The median and pharyngeal sections of the organ then become joined at the terminal sulcus. This posterior compartment of the tongue is innervated by the glossopharyngeal nerve, the nerve of the third pharyngeal arch, whereas the chorda tympani from the cranial nerve VII supplies the taste buds on the anterior two thirds. The growing tongue extends out into the oral cavity; its anterior part is covered by a layer of ectodermal epithelium. In contrast, the root of the tongue is covered with endodermal epithelium.
So far, only the epithelial and mucosal tissues of the tongue have been considered, which develop from the four pharyngeal swellings as described above. The muscular compartment of the tongue descends from myoblasts that differentiate after migrating from the myotomes of the occipital cervical somites. Following these myoblasts is the hypoglossal nerve, which generates the nerve supply for the tongue musculature.
The tongue may vary in its size from microglossia, an abnormal smallness of the tongue, which occurs very rarely, to macroglossia, a more abundant phenomenon, which means that the tongue is extraordinarily large.

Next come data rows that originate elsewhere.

(** * Tecomat Foxtrot PLC real-time clock update

    A shallow embedding of [tecomat_rtc_update.py]: the frame codec
    ([_calculate_checksum], [_build_rtc_packet], [_parse_response]) and the
    transport session ([connect], [close], [set_rtc]) of class [TecomatRTC],
    followed by the properties the specification states about them; then
    the rest of the program, [periodic_update], the parsers
    [parse_time_string] and [parse_date_string] and [main], with further
    properties read off the code.

    Conventions.
    - Python integers are [Z]; a [bytes] value is a list of integers, each in
      [0, 256), built by [bytes_of], which performs the range check of
      Python's [bytes(...)] constructor.
    - A Python call either returns a value or raises: [result].
    - A [dict] with string keys is a [gmap string value].
    - Socket calls are answered by a [world], which fixes the outcome of every
      call; the calls a method makes are collected in a trace of [event]s.
    - Console output ([print], [traceback.print_exc]) is answered by the
      [world] too: a statement that writes to the console returns or raises.
      What is written is not modelled; a statement is named by its line in
      the source. *)

From Stdlib Require Import ZArith QArith.
From stdpp Require Import gmap strings list fin_maps pretty.

Local Open Scope Z_scope.

(** ** Exceptions and results *)

(** The exception classes the program can meet.  All but
    [KeyboardInterrupt] derive from Python's [Exception]; [socket_timeout]
    is [socket.timeout]; [UnicodeEncodeError], which [print] raises on a
    console that cannot encode a character, derives from [ValueError]. *)
Inductive exception : Type :=
  | ValueError (msg : string)
  | UnicodeEncodeError (msg : string)
  | KeyError (key : string)
  | OverflowError (msg : string)
  | AttributeError (msg : string)
  | OSError (msg : string)
  | socket_timeout
  | KeyboardInterrupt.

(** [isinstance(e, Exception)]. *)
Definition is_Exception (e : exception) : bool :=
  match e with
  | KeyboardInterrupt => false
  | _ => true
  end.

(** [isinstance(e, socket.timeout)]. *)
Definition is_socket_timeout (e : exception) : bool :=
  match e with
  | socket_timeout => true
  | _ => false
  end.

Inductive result (A : Type) : Type :=
  | Returned (a : A)
  | Raised (e : exception).
Arguments Returned {A} a.
Arguments Raised {A} e.

#[global] Instance result_ret : MRet result := fun A a => Returned a.
#[global] Instance result_bind : MBind result := fun A B f r =>
  match r with
  | Returned a => f a
  | Raised e => Raised e
  end.

(** ** Values of the Python library used by the program *)

Abbreviation bytes := (list Z).

Definition is_byte (b : Z) : bool := (0 <=? b) && (b <? 256).

(** [bytes(payload)]: every element must be in [range(0, 256)]. *)
Definition bytes_of (payload : list Z) : result bytes :=
  if forallb is_byte payload then Returned payload
  else Raised (ValueError "bytes must be in range(0, 256)").

(** [sum(l)]. *)
Definition sum (l : list Z) : Z := fold_left Z.add l 0.

(** [x in b] for a byte string [b]. *)
Definition contains (b : bytes) (x : Z) : bool := existsb (Z.eqb x) b.

(** [b.index(x)]: position of the first [x]; raises when there is none. *)
Fixpoint index (b : bytes) (x : Z) : result Z :=
  match b with
  | [] => Raised (ValueError "subsection not found")
  | y :: b' => if y =? x then Returned 0 else i ← index b' x; mret (i + 1)
  end.

(** [len(b)]. *)
Definition len (b : bytes) : Z := Z.of_nat (length b).

Definition hex_digit (d : Z) : string :=
  match d with
  | 0 => "0" | 1 => "1" | 2 => "2" | 3 => "3" | 4 => "4" | 5 => "5"
  | 6 => "6" | 7 => "7" | 8 => "8" | 9 => "9" | 10 => "a" | 11 => "b"
  | 12 => "c" | 13 => "d" | 14 => "e" | _ => "f"
  end.

(** [b.hex(' ')]: two lower-case digits per byte, separated by a space. *)
Fixpoint hex (b : bytes) : string :=
  match b with
  | [] => ""
  | x :: b' =>
      let digits := hex_digit (x / 16) +:+ hex_digit (x mod 16) in
      match b' with
      | [] => digits
      | _ => digits +:+ " " +:+ hex b'
      end
  end.

(** What [_build_rtc_packet] reads from its [dt] argument: six attributes
    and the value of [dt.weekday()] (0 = Monday ... 6 = Sunday for a
    [datetime.datetime]).  [microsecond] is carried by every [datetime] and
    read nowhere. *)
Module datetime.
Record t : Type := make {
  year : Z;
  month : Z;
  day : Z;
  hour : Z;
  minute : Z;
  second : Z;
  microsecond : Z;
  weekday : Z
}.
End datetime.

(** The values stored in a [dict] of [_parse_response]. *)
Inductive value : Type :=
  | VBool (b : bool)
  | VInt (n : Z)
  | VStr (s : string).

Abbreviation dict := (gmap string value).

(** [d[key]]. *)
Definition getitem (d : dict) (key : string) : result value :=
  match d !! key with
  | Some v => Returned v
  | None => Raised (KeyError key)
  end.

(** Truth value of an object, as [if] tests it. *)
Definition truthy (v : value) : bool :=
  match v with
  | VBool b => b
  | VInt n => negb (n =? 0)
  | VStr s => negb (String.eqb s "")
  end.

(** ** class TecomatRTC *)

(** A UDP socket object, as far as the program can tell sockets apart:
    whether [bind] has succeeded on it, and the timeout last set. *)
Record socket : Type := {
  bound : bool;
  timeout_set : option Q
}.

Record TecomatRTC : Type := {
  plc_ip : string;
  plc_port : Z;
  local_port : Z;
  sock : option socket
}.

(** Protocol constants.  They are attributes of the class: no statement of
    the program assigns them, on the class or on an object, so that
    [self.RTC_COMMAND] and [self.DATA_LENGTH] read these two values on every
    object. *)
Definition RTC_COMMAND : Z := 0x63.
Definition DATA_LENGTH : Z := 0x08.

(** [TecomatRTC(plc_ip, plc_port, local_port)] *)
Definition __init__ (plc_ip : string) (plc_port local_port : Z) : TecomatRTC :=
  {| plc_ip := plc_ip; plc_port := plc_port; local_port := local_port;
     sock := None |}.

Definition _calculate_checksum (self : TecomatRTC) (data_bytes : list Z) : Z :=
  let total := sum data_bytes in
  let checksum := Z.land (total - 0x20) 0xFF in
  checksum.
(** The rows of the stops in [done], a prefix of the registry [locs]. *)
Definition rows_edges (rta : grid → coord → coord → option (path * Z)) (g : grid)
    (locs done : list coord) : list edge :=
  concat (imap (λ k ck, row_edges rta g (1 + k) ck (drop (1 + k) locs)) done).

Definition rows_calls (locs done : list coord) : list (coord * coord) :=
  concat (imap (λ k ck, row_calls ck (drop (1 + k) locs)) done).

Definition rows_dicts (rta : grid → coord → coord → option (path * Z)) (g : grid)
    (locs done : list coord) : list (gmap nat path) :=
  imap (λ k ck, dict_of (row_paths rta g (1 + k) ck (drop (1 + k) locs))) done.

(** The outer dict after [m] rows, when the first inner dict was allocated
    at reference [r0]: row [1 + k] points to [r0 + k]. *)
Fixpoint row_table (r0 m : nat) : gmap nat loc :=
  match m with
  | 0 => ∅
  | S m' => <[1 + m' := r0 + m']> (row_table r0 m')
  end.

(** The stops that have a row: all but the last. *)
Definition row_stops (locs : list coord) : list coord :=
  take (length locs - 1) locs.

(** All distance tuples and all searches of the precomputation. *)
Definition pair_edges (rta : grid → coord → coord → option (path * Z)) (g : grid)
    (locs : list coord) : list edge :=
  rows_edges rta g locs (row_stops locs).

Definition pair_calls (locs : list coord) : list (coord * coord) :=
  rows_calls locs (row_stops locs).

(** The state during the precomputation started in [w0]: the heap of [w0]
    followed by the four containers allocated at the start (the last two
    are the outer dict [T] and the distance list [E]) and the inner dicts
    [Ds]; [calls] are the searches made so far. *)
Definition pre_state (w0 : world) (T : gmap nat loc) (E : list edge)
    (Ds : list (gmap nat path)) (calls : list (coord * coord)) (w : world) : Prop :=
  heap w = heap w0 ++ [OList []; OTable ∅; OTable T; OList E] ++ (ODict <$> Ds) ∧
  planner w = planner w0 ∧ cache_file w = cache_file w0 ∧
  searches w = searches w0 ++ calls.

(** Why the precomputation can raise: a registered stop outside the grid,
    or a pair of stops (at positions [i < j] of the registry) on which the
    search raises or returns a cost that is not positive. *)
Definition pre_failure (rta : grid → coord → coord → option (path * Z)) (g : grid)
    (locs : list coord) (e : exn) : Prop :=
  match e with
  | OutOfBounds c => c ∈ locs ∧ ¬ in_bounds g c
  | SearchError =>
      ∃ i j a b, i < j ∧ locs !! i = Some a ∧ locs !! j = Some b ∧ rta g a b = None
  | AssertionError =>
      ∃ i j a b r, i < j ∧ locs !! i = Some a ∧ locs !! j = Some b ∧
                   rta g a b = Some r ∧ (r.2 ≤ 0)%Z
  | _ => False
  end.

(** Both endpoints of every search in the list are inside the grid. *)
Definition calls_in_bounds (g : grid) (calls : list (coord * coord)) : Prop :=
  Forall (λ c, in_bounds g c.1 ∧ in_bounds g c.2) calls.

(** How the precomputation ends when it raises: in a state of the same
    shape, all searches made so far between points of the grid, and for
    one of the three reasons of [pre_failure]. *)
Definition pre_raise (rta : grid → coord → coord → option (path * Z))
    (w0 : world) (g : grid) (locs : list coord) (e : exn) (w : world) : Prop :=
  (∃ T E Ds cs, pre_state w0 T E Ds cs w ∧ calls_in_bounds g cs) ∧
  pre_failure rta g locs e.

(** *** The cache file at construction *)

(** The entries the cache file holds when reading it is a miss for the
    hash [h]: none when the file is missing or empty, and those of the
    pickled dict when it has no entry for [h]. *)
Definition cache_miss (h : string) (f : option file)
    (data0 : gmap string cache_entry) : Prop :=
  match f with
  | None | Some EmptyFile => data0 = ∅
  | Some (Pickled data) => data0 = data ∧ data !! h = None
  | Some Corrupt => False
  end.

(** The instance as the top of [__init__] leaves it, in a world whose heap
    had [n] objects before. *)
Definition initial_self (sha : list coord → string) (map_image : grid)
    (locations : list coord) (n : nat) : Pathplanner :=
  MkPathplanner (cost_grid map_image) locations (sha locations) (length locations)
    n (S n) None.

(** The world in which [__init__] starts reading the cache. *)
Definition initial_world (sha : list coord → string) (map_image : grid)
    (locations : list coord) (w : world) : world :=
  World (Some (initial_self sha map_image locations (length (heap w))))
    (heap w ++ [OList []; OTable ∅]) (cache_file w) (searches w).

(** The planner's two tables as values: the distance list and the path
    table with every inner dict read through the heap; [None] unless the
    references are well formed. *)
Definition tables_view (w : world) : option (list edge * gmap nat (gmap nat path)) :=
  match planner w with
  | None => None
  | Some self =>
      match heap w !! inter_product_distances self,
            heap w !! inter_product_paths self with
      | Some (OList l), Some (OTable t) =>
          if decide (wf_table (heap w) (inter_product_paths self))
          then Some (l, pickle_table (heap w) t) else None
      | _, _ => None
      end
  end.

(** *** Invariants of the planner *)

(** A distance tuple between two regular stops: node 0, the current
    position, is not in it, and the lower index comes first. *)
Definition edge_clean (e : edge) : Prop := 1 ≤ e.1.1 ∧ e.1.1 < e.1.2.

(** Pairwise tables in which no tuple and no segment involves node 0. *)
Definition entry_clean (en : cache_entry) : Prop :=
  Forall edge_clean (product_distances en) ∧
  ∀ i m j, product_paths en !! i = Some m → is_Some (m !! j) → 1 ≤ i ∧ i < j.

Definition cache_clean (f : option file) : Prop :=
  match f with
  | Some (Pickled data) => ∀ h en, data !! h = Some en → entry_clean en
  | _ => True
  end.

(** The invariant: the persisted cache is clean, and a constructed planner
    counts its stops right and holds well-formed, clean tables. *)
Definition planner_inv (w : world) : Prop :=
  cache_clean (cache_file w) ∧
  match planner w with
  | None => True
  | Some self =>
      num_products self = length (product_locations self) ∧
      ∃ l t, tables_view w = Some (l, t) ∧ entry_clean (CacheEntry l t)
  end.

(** The states the program can be in: it starts without a cache file; a
    process may be restarted, which keeps only the file; a planner may be
    constructed; and the planner may be queried.  Constructions and queries
    that raise count as well. *)
Inductive reachable (rta : grid → coord → coord → option (path * Z))
    (ga : list edge → nat → option (list nat)) (sha : list coord → string)
    : world → Prop :=
| reach_boot : reachable rta ga sha (World None [] None [])
| reach_restart w :
    reachable rta ga sha w → reachable rta ga sha (World None [] (cache_file w) [])
| reach_init w map_image locations :
    reachable rta ga sha w →
    reachable rta ga sha (final (__init__ rta sha map_image locations w))
| reach_query w user_loc selected end_at_id :
    reachable rta ga sha w →
    reachable rta ga sha (final (get_path rta ga user_loc selected end_at_id w)).

(** A query: current position, requested stops, mandatory end. *)
Definition query : Type := coord * list nat * nat.

(** The state after a sequence of queries. *)
Definition after_queries (rta : grid → coord → coord → option (path * Z))
    (ga : list edge → nat → option (list nat)) (qs : list query) (w : world) : world :=
  foldl (λ w q, final (get_path rta ga q.1.1 q.1.2 q.2 w)) w qs.

(** The cell of a two-dimensional array. *)
Definition cell (g : grid) (r c : nat) : option Z := g !! r ≫= λ row, row !! c.

(** Clamping as the specification words it. *)
Definition spec_clamp (x lo hi : Z) : Z := Z.max lo (Z.min x hi).

(** Computations that never raise the error of [raise_if_out_of_bounds]. *)
Definition no_bounds_error {A} (m : M A) : Prop :=
  ∀ w e w', m w = Raise e w' → ∀ c, e ≠ OutOfBounds c.

(** *** The steps of a query, described as values *)

(** The distance tuples [_filter_dists] keeps, as a value: the tuples whose
    two nodes are both selected, each node replaced by its first position
    in the selection. *)
Definition filter_edges (selected_product_ids : list nat) (l : list edge) : list edge :=
  omap (λ e : edge,
          a ← list_index e.1.1 selected_product_ids;
          b ← list_index e.1.2 selected_product_ids;
          Some (a, b, e.2)) l.

(** The nodes that occur in a list of distance tuples. *)
Definition is_node (l : list edge) (i : nat) : Prop :=
  ∃ e : edge, e ∈ l ∧ (e.1.1 = i ∨ e.1.2 = i).

(** The largest node of a list of distance tuples. *)
Definition is_max_node (l : list edge) (m : nat) : Prop :=
  is_node l m ∧ ∀ e : edge, e ∈ l → e.1.1 ≤ m ∧ e.1.2 ≤ m.

(** The entries of the cache file as [_store_distance_and_paths] reads
    them: those of the pickled dict, none when the file is missing or
    empty. *)
Definition cache_entries (f : option file) : gmap string cache_entry :=
  match f with
  | Some (Pickled data) => data
  | _ => ∅
  end.

(** The segment a query walks from node [a] to node [b], in terms of the
    state [w] the query starts in: from the current position to stop [b]
    it is the path the search returns for the location of [b]; between two
    stops it is the segment of the planner's table, reversed when the
    table has it the other way round. *)
Definition query_segment (rta : grid → coord → coord → option (path * Z))
    (w : world) (self : Pathplanner) (user_loc : coord) (a b : nat) : option path :=
  if decide (a = user_position_id) then
    if decide (1 ≤ b) then
      (λ loc, (search_result rta (self_map self) user_loc loc).1) <$>
        product_locations self !! (b - 1)
    else None
  else segment (heap w) (inter_product_paths self) a b.

(** A planner whose tables hold a segment for every pair of registered
    stops, the lower index first. *)
Definition tables_complete (w : world) (self : Pathplanner) : Prop :=
  num_products self = length (product_locations self) ∧
  is_Some (tables_view w) ∧
  ∀ i j, 1 ≤ i → i < j → j ≤ length (product_locations self) →
         is_Some (stored (heap w) (inter_product_paths self) i j).

(** The segment from node [a] to node [b] in terms of the searches alone,
    for a planner whose tables were computed on the grid [g] for the stops
    [locs]: from the current position the search from [user_loc]; between
    two stops the search from the stop of lower index to the other one,
    reversed when [a] has the higher index. *)
Definition search_segment (rta : grid → coord → coord → option (path * Z))
    (g : grid) (locs : list coord) (user_loc : coord) (a b : nat) : option path :=
  if decide (a = user_position_id) then
    if decide (1 ≤ b) then
      (λ loc, (search_result rta g user_loc loc).1) <$> locs !! (b - 1)
    else None
  else if decide (a < b) then
    ca ← locs !! (a - 1); cb ← locs !! (b - 1);
    Some (search_result rta g ca cb).1
  else if decide (1 ≤ b ∧ b < a) then
    ca ← locs !! (a - 1); cb ← locs !! (b - 1);
    Some (reverse (search_result rta g cb ca).1)
  else None.
(** * The AnyGrasp WebSocket gateway (server/main.py)

    A shallow embedding of the request handler of the grasp server and the
    properties of its message pipeline: decoding of the request, the call of
    the grasp engine, suppression and ranking, the encoding of the response
    and the treatment of errors on a session.

    Python values received from and sent to the socket are modelled as a JSON
    tree; finite floating point numbers are modelled by rationals; the
    handler is a state and exception monad over the process state (the
    environment, the engine object, the connection manager, the transport)
    that records what the process does in a trace. *)

From Stdlib Require Import QArith.
From stdpp Require Import gmap strings list sorting pretty.

Local Open Scope string_scope.
Local Set Warnings "-register-all".

(** ** Python values and exceptions *)

(** What [receive_json] yields and [send_json] takes.  A [PyDict] lists the
    members of the object in document order. *)
Inductive py : Type :=
| PyNone
| PyBool (b : bool)
| PyInt (n : Z)
| PyFloat (x : Q)
| PyStr (s : string)
| PyList (items : list py)
| PyDict (members : list (string * py)).

(** The two classes of exception the handler tells apart; [Exception]
    carries [str(e)]. *)
Inductive exn : Type :=
| WebSocketDisconnect
| Exception (msg : string).

Definition result (A : Type) : Type := (exn + A)%type.

(** Member lookup of a parsed object: a repeated key keeps its last value. *)
Fixpoint dict_lookup (key : string) (members : list (string * py)) : option py :=
  match members with
  | [] => None
  | (k, v) :: rest =>
      match dict_lookup key rest with
      | Some v' => Some v'
      | None => if String.eqb key k then Some v else None
      end
  end.

(** [data[key]] for a string key. *)
Definition getitem (data : py) (key : string) : result py :=
  match data with
  | PyDict members =>
      match dict_lookup key members with
      | Some v => inr v
      | None => inl (Exception ("'" ++ key ++ "'"))
      end
  | PyList _ => inl (Exception "list indices must be integers or slices, not str")
  | PyStr _ => inl (Exception "string indices must be integers, not 'str'")
  | PyInt _ => inl (Exception "'int' object is not subscriptable")
  | PyFloat _ => inl (Exception "'float' object is not subscriptable")
  | PyBool _ => inl (Exception "'bool' object is not subscriptable")
  | PyNone => inl (Exception "'NoneType' object is not subscriptable")
  end.

(** [data.get(key, default)]. *)
Definition dict_get (data : py) (key : string) (default : py) : result py :=
  match data with
  | PyDict members =>
      match dict_lookup key members with
      | Some v => inr v
      | None => inr default
      end
  | _ => inl (Exception "object has no attribute 'get'")
  end.

(** [s.lower()] on the ASCII letters. *)
Definition lower_ascii (c : Ascii.ascii) : Ascii.ascii :=
  let n := Ascii.nat_of_ascii c in
  if (65 <=? n)%nat && (n <=? 90)%nat then Ascii.ascii_of_nat (n + 32) else c.

Fixpoint lower (s : string) : string :=
  match s with
  | EmptyString => EmptyString
  | String c rest => String (lower_ascii c) (lower rest)
  end.

(** [int(x)] of a float: truncation towards zero. *)
Definition py_int (x : Q) : Z := Z.quot (Qnum x) (Z.pos (Qden x)).

(** The stop index of the slice [gg[0:max_grasps]]: what the caller passes
    for [max_grasps] is [None], an integer or a string. *)
Inductive py_stop : Type :=
| StopNone
| StopInt (n : Z)
| StopStr (s : string).

(** ** Grasp candidates (graspnetAPI's Grasp, as far as the server reads it) *)

(** [height] and [object_id] are read behind [hasattr], so a candidate may
    lack them. *)
Record Grasp : Type := {
  score : Q;
  width : Q;
  height : option Q;
  depth : Q;
  translation : list Q;
  rotation_matrix : list (list Q);
  object_id : option Q
}.

Definition GraspGroup : Type := list Grasp.

(** Slicing [gg[0:stop]] of a group of [len(gg)] candidates. *)
Definition slice_to (stop : py_stop) (gg : GraspGroup) : result GraspGroup :=
  match stop with
  | StopNone => inr gg
  | StopInt n =>
      if (n <? 0)%Z
      then inr (take (Z.to_nat (Z.of_nat (length gg) + n)) gg)
      else inr (take (Z.to_nat n) gg)
  | StopStr _ =>
      inl (Exception "slice indices must be integers or None or have an __index__ method")
  end.

(** The dictionary built for one candidate in the loop of
    [prepare_grasp_data]. *)
Definition grasp_dict (g : Grasp) : py :=
  PyDict [
    ("score", PyFloat (score g));
    ("width", PyFloat (width g));
    ("height", PyFloat (match height g with Some h => h | None => 0.03%Q end));
    ("depth", PyFloat (depth g));
    ("translation", PyList (map PyFloat (translation g)));
    ("rotation_matrix", PyList (map (fun row => PyList (map PyFloat row)) (rotation_matrix g)));
    ("object_id", PyInt (match object_id g with Some i => py_int i | None => (-1)%Z end))
  ].

(** The candidates [prepare_grasp_data] encodes: none of an empty group,
    else [gg_pick = gg[0:max_grasps]]. *)
Definition gg_pick (gg : GraspGroup) (max_grasps : py_stop) : result GraspGroup :=
  if (length gg =? 0)%nat then inr [] else slice_to max_grasps gg.

(** [prepare_grasp_data(gg, max_grasps)]. *)
Definition prepare_grasp_data (gg : GraspGroup) (max_grasps : py_stop) : result (list py) :=
  match gg_pick gg max_grasps with
  | inl e => inl e
  | inr picked => inr (map grasp_dict picked)
  end.

(** ** Ranking *)

(** Modelled from the spec: [GraspGroup.sort_by_score] belongs to
    graspnetAPI, which is not among the sources; the description of the
    post-processor gives it as a stable sort, descending by score, ties in
    the order of its input. *)
Fixpoint insert_by_score (g : Grasp) (gg : GraspGroup) : GraspGroup :=
  match gg with
  | [] => [g]
  | h :: rest =>
      if Qle_bool (score h) (score g) then g :: h :: rest
      else h :: insert_by_score g rest
  end.

Fixpoint sort_by_score (gg : GraspGroup) : GraspGroup :=
  match gg with
  | [] => []
  | g :: rest => insert_by_score g (sort_by_score rest)
  end.

(** ** The process: engine, environment, connections, transport *)

Section Server.

(** Elements of a float32 array, and numpy's coercion of a value that is
    not a list to one (numbers are rounded, other values are parsed or
    refused). *)
Variable F32 : Type.
Variable as_float32 : py -> result F32.

(** The point cloud the engine hands back; the handler drops it. *)
Variable Cloud : Type.

(** [float(s)] of an environment string. *)
Variable py_float : string -> result Q.

Inductive ndarray : Type :=
| NdScalar (x : F32)
| NdArray (items : list ndarray).

(** The shape numpy discovers for a nested list, [None] when it is
    ragged. *)
Fixpoint discover_shape (v : py) : option (list nat) :=
  match v with
  | PyList items =>
      match map discover_shape items with
      | [] => Some [0%nat]
      | None :: _ => None
      | Some s :: rest =>
          if forallb (fun o => bool_decide (o = Some s)) rest
          then Some (length items :: s) else None
      end
  | _ => Some []
  end.

Fixpoint fill_array (v : py) : result ndarray :=
  match v with
  | PyList items =>
      let fill_items :=
        fix fill_items (l : list py) : result (list ndarray) :=
          match l with
          | [] => inr []
          | x :: rest =>
              match fill_array x with
              | inl e => inl e
              | inr a =>
                  match fill_items rest with
                  | inl e => inl e
                  | inr r => inr (a :: r)
                  end
              end
          end in
      match fill_items items with
      | inl e => inl e
      | inr l => inr (NdArray l)
      end
  | leaf =>
      match as_float32 leaf with
      | inl e => inl e
      | inr x => inr (NdScalar x)
      end
  end.

(** [np.array(v, dtype=np.float32)]. *)
Definition np_array (v : py) : result ndarray :=
  match discover_shape v with
  | None => inl (Exception "setting an array element with a sequence.")
  | Some _ => fill_array v
  end.

(** [class AnyGraspConfig]. *)
Record AnyGraspConfig : Type := {
  checkpoint_path : option string;
  max_gripper_width : Q;
  gripper_height : Q;
  top_down_grasp : bool;
  debug : bool
}.

(** The engine object [AnyGrasp(config)] of gsnet: loading of the network,
    detection, and the suppression operation of the groups it returns. *)
Variable load_net : AnyGraspConfig -> option exn.
Variable get_grasp :
  AnyGraspConfig -> ndarray -> ndarray -> py -> bool -> bool -> bool ->
  result (GraspGroup * Cloud).
Variable nms : GraspGroup -> GraspGroup.

Definition WebSocket : Type := nat.

(** What the process does, in order. *)
Inductive event : Type :=
| EvGetenv (key : string)
| EvLoadNet (cfg : AnyGraspConfig)
| EvAccept (ws : WebSocket)
| EvGetGrasp (points colors : ndarray) (lims : py)
    (apply_object_mask dense_grasp collision_detection : bool)
| EvSendJson (ws : WebSocket) (data : py)
| EvPrint (line : string).

(** The state of the process.  [send_faults] scripts the transport: each
    send takes the next entry, and raises it if it is an exception; with no
    entry left the send goes through. *)
Record world : Type := {
  environ : gmap string string;
  anygrasp : option AnyGraspConfig;
  active_connections : list WebSocket;
  send_faults : list (option exn);
  trace : list event
}.

Definition M (A : Type) : Type := world -> result A * world.

Definition ret {A} (a : A) : M A := fun w => (inr a, w).
Definition raise {A} (e : exn) : M A := fun w => (inl e, w).
Definition bind {A B} (m : M A) (k : A -> M B) : M B :=
  fun w => match m w with
           | (inl e, w') => (inl e, w')
           | (inr a, w') => k a w'
           end.
Definition lift {A} (r : result A) : M A := fun w => (r, w).

(** [try: body except Exception-or-disconnect as e: handler e]. *)
Definition try_except {A} (body : M A) (handler : exn -> M A) : M A :=
  fun w => match body w with
           | (inl e, w') => handler e w'
           | (inr a, w') => (inr a, w')
           end.

Definition log (ev : event) : M unit :=
  fun w => (inr tt,
            {| environ := environ w; anygrasp := anygrasp w;
               active_connections := active_connections w;
               send_faults := send_faults w; trace := trace w ++ [ev] |}).

Notation "x <- m ;; k" := (bind m (fun x => k))
  (at level 100, m at next level, right associativity).
Notation "m ;; k" := (bind m (fun _ => k))
  (at level 100, right associativity).

Definition print (line : string) : M unit := log (EvPrint line).

(** [os.getenv(key)] and [os.getenv(key, default)]. *)
Definition getenv (key : string) : M (option string) :=
  log (EvGetenv key) ;; fun w => (inr (environ w !! key), w).

Definition getenv_or (key default : string) : M string :=
  v <- getenv key ;;
  ret (match v with Some s => s | None => default end).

Ankyloglossia affects the frenulum of the tongue; it develops short and thick and fixes the tongue to the floor of the mouth (tongue-tied) or at least restricts the movement of the tongue.
A cleft or bifid tongue has a cleft running vertically right across it. Complete clefting is extremely rare and occurs as a result of lack of developmental forces that push both halves of the tongue towards each other. Partial clefting presents as a deep groove in the middle of the tongue.
When the two lateral parts of the tongue fail to overgrowth the tuberculum impar, a bald patch will appear in the centre of the tongue, known as medial rhomboid glossitis.
184.108.40.206 Development of the Ear
Each otic vesicle differentiates into three parts: a dorsomedial, elongated endolymphatic extension, origin of the endolymphatic duct and, at its distal end, the endolymphatic sac; a central partition, which will expand to form the utricle and the three semicircular ducts, arising from utricular diverticula; and a ventral, conical saccular region, which forms the saccule and the cochlear duct, as well as the ductus reuniens joining the saccule and cochlear duct. The duct elongates in the fifth week and starts to coil, with the spiral organ of Corti differentiating in the seventh week. By this time, the organ of Corti is innervated by the cochlear ganglion, which will elongate and wind up together with the organ of Corti.
At the end of the ninth month, the auricular pathway is completed; myelinisation, however, has not taken place, and axo-dendritic synapses are not yet established.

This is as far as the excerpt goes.